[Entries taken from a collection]
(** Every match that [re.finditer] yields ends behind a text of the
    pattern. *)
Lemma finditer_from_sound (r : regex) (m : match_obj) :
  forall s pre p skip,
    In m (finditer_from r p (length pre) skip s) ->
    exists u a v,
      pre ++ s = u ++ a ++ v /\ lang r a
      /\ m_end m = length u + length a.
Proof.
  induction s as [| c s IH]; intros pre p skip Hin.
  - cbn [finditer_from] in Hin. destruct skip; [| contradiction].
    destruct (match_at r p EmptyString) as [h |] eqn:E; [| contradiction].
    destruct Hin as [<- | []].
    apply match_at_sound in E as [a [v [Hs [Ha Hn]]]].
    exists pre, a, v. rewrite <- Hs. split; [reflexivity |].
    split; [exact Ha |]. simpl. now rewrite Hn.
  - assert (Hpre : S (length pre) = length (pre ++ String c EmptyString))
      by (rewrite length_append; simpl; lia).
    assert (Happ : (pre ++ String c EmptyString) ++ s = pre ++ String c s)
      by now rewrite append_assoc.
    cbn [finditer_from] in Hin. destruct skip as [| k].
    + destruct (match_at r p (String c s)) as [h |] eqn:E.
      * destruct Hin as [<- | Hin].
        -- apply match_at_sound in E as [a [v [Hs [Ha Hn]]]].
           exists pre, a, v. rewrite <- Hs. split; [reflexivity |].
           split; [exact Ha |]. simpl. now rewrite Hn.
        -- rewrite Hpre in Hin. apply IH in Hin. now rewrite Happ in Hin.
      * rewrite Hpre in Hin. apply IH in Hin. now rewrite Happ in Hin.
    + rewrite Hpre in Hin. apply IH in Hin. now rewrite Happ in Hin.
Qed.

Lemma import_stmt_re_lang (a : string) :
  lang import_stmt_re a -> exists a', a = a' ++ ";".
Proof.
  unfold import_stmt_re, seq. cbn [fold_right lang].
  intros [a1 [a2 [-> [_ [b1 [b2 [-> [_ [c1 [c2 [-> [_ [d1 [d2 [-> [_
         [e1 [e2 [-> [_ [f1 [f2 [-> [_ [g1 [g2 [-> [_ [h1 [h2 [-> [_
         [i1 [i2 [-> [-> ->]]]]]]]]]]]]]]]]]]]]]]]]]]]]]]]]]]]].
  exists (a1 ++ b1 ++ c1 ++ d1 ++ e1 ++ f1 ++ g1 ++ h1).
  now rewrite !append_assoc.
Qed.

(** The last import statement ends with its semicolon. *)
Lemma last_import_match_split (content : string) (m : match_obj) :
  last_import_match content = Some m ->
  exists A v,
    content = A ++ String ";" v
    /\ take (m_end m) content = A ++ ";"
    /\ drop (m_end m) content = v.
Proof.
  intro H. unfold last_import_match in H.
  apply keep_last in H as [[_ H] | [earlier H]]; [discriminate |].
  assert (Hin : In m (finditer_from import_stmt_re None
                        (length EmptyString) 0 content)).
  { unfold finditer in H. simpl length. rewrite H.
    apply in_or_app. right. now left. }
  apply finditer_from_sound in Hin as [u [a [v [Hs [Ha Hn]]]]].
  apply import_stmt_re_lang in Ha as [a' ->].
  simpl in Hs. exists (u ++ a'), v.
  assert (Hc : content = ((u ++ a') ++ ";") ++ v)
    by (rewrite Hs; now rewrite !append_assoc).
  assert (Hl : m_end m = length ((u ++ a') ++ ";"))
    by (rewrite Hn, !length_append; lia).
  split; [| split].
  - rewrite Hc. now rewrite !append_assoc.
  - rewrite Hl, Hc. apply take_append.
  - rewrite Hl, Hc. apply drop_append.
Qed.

...

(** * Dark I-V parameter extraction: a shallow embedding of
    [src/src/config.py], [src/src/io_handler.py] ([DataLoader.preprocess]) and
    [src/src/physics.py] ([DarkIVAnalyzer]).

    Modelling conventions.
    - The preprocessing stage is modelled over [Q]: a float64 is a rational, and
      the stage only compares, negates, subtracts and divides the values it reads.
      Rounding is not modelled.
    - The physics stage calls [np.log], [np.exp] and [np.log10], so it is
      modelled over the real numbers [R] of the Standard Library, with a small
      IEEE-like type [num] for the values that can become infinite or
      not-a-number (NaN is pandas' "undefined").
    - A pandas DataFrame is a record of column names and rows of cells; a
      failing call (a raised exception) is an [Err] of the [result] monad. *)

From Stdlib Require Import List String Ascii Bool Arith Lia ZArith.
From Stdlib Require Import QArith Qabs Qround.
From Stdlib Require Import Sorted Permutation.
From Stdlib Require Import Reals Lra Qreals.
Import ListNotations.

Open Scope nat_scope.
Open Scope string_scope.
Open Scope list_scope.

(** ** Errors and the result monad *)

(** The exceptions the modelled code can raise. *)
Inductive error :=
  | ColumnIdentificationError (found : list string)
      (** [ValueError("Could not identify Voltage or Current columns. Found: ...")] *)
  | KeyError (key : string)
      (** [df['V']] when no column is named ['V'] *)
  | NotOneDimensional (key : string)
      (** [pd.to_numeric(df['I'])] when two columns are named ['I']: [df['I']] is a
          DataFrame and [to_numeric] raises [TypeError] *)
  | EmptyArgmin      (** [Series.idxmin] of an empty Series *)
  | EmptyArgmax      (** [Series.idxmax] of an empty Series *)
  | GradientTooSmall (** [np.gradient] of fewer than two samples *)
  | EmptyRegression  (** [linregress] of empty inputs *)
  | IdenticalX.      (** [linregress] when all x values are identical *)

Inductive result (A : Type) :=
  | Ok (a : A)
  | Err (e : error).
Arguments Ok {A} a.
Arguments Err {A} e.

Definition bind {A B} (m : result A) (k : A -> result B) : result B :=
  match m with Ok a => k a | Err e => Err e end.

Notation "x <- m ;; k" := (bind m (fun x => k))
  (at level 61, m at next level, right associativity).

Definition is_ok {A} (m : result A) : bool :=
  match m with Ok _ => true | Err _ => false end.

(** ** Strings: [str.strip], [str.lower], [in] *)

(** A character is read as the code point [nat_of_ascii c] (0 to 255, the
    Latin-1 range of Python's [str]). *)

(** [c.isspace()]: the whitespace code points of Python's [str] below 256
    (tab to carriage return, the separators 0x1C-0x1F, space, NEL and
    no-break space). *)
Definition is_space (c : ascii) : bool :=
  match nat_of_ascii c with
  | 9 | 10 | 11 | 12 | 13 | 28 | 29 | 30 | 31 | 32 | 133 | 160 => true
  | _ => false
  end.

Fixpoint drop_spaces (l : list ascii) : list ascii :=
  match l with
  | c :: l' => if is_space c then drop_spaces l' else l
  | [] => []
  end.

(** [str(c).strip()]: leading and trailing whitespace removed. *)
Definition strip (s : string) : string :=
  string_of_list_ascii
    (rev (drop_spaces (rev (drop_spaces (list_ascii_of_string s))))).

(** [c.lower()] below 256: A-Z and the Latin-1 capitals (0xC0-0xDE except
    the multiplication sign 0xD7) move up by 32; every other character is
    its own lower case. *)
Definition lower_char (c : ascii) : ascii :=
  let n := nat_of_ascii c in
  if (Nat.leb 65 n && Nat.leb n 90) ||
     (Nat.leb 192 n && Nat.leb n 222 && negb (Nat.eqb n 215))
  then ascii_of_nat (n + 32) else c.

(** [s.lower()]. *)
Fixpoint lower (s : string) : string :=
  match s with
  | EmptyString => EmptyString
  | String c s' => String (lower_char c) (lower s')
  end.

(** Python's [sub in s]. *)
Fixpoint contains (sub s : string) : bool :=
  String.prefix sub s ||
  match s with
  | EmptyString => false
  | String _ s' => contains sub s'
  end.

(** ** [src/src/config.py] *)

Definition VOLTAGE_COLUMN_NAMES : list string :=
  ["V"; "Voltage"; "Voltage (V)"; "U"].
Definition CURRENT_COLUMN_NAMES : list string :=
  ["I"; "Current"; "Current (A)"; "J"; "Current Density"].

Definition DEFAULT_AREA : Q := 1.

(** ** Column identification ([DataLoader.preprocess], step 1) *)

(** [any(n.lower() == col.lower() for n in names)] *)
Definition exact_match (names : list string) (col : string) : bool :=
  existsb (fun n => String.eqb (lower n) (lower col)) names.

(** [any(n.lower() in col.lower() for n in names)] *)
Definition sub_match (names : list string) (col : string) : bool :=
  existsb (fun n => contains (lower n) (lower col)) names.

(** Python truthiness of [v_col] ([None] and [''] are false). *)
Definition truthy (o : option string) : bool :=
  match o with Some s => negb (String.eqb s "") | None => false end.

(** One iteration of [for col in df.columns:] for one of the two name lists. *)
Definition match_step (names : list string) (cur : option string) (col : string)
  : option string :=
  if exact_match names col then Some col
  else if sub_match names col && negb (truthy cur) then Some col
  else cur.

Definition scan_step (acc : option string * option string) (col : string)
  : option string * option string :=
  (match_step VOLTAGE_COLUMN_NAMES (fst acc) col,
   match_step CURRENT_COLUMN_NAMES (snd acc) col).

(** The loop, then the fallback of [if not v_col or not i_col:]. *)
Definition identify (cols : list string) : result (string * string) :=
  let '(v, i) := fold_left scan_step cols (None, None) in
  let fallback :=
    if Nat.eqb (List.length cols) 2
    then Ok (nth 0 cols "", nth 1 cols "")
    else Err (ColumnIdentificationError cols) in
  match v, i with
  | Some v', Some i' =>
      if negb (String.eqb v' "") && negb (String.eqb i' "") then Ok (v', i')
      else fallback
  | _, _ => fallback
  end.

EXERCISE AIM |
Give back the records above exactly, limited to the lines between the one holding "no-break space). *)" and the one holding "(Nat.leb 192 n", inclusive.

EXPECTED ANSWER |
    no-break space). *)
Definition is_space (c : ascii) : bool :=
  match nat_of_ascii c with
  | 9 | 10 | 11 | 12 | 13 | 28 | 29 | 30 | 31 | 32 | 133 | 160 => true
  | _ => false
  end.

Fixpoint drop_spaces (l : list ascii) : list ascii :=
  match l with
  | c :: l' => if is_space c then drop_spaces l' else l
  | [] => []
  end.

(** [str(c).strip()]: leading and trailing whitespace removed. *)
Definition strip (s : string) : string :=
  string_of_list_ascii
    (rev (drop_spaces (rev (drop_spaces (list_ascii_of_string s))))).

(** [c.lower()] below 256: A-Z and the Latin-1 capitals (0xC0-0xDE except
    the multiplication sign 0xD7) move up by 32; every other character is
    its own lower case. *)
Definition lower_char (c : ascii) : ascii :=
  let n := nat_of_ascii c in
  if (Nat.leb 65 n && Nat.leb n 90) ||
     (Nat.leb 192 n && Nat.leb n 222 && negb (Nat.eqb n 215))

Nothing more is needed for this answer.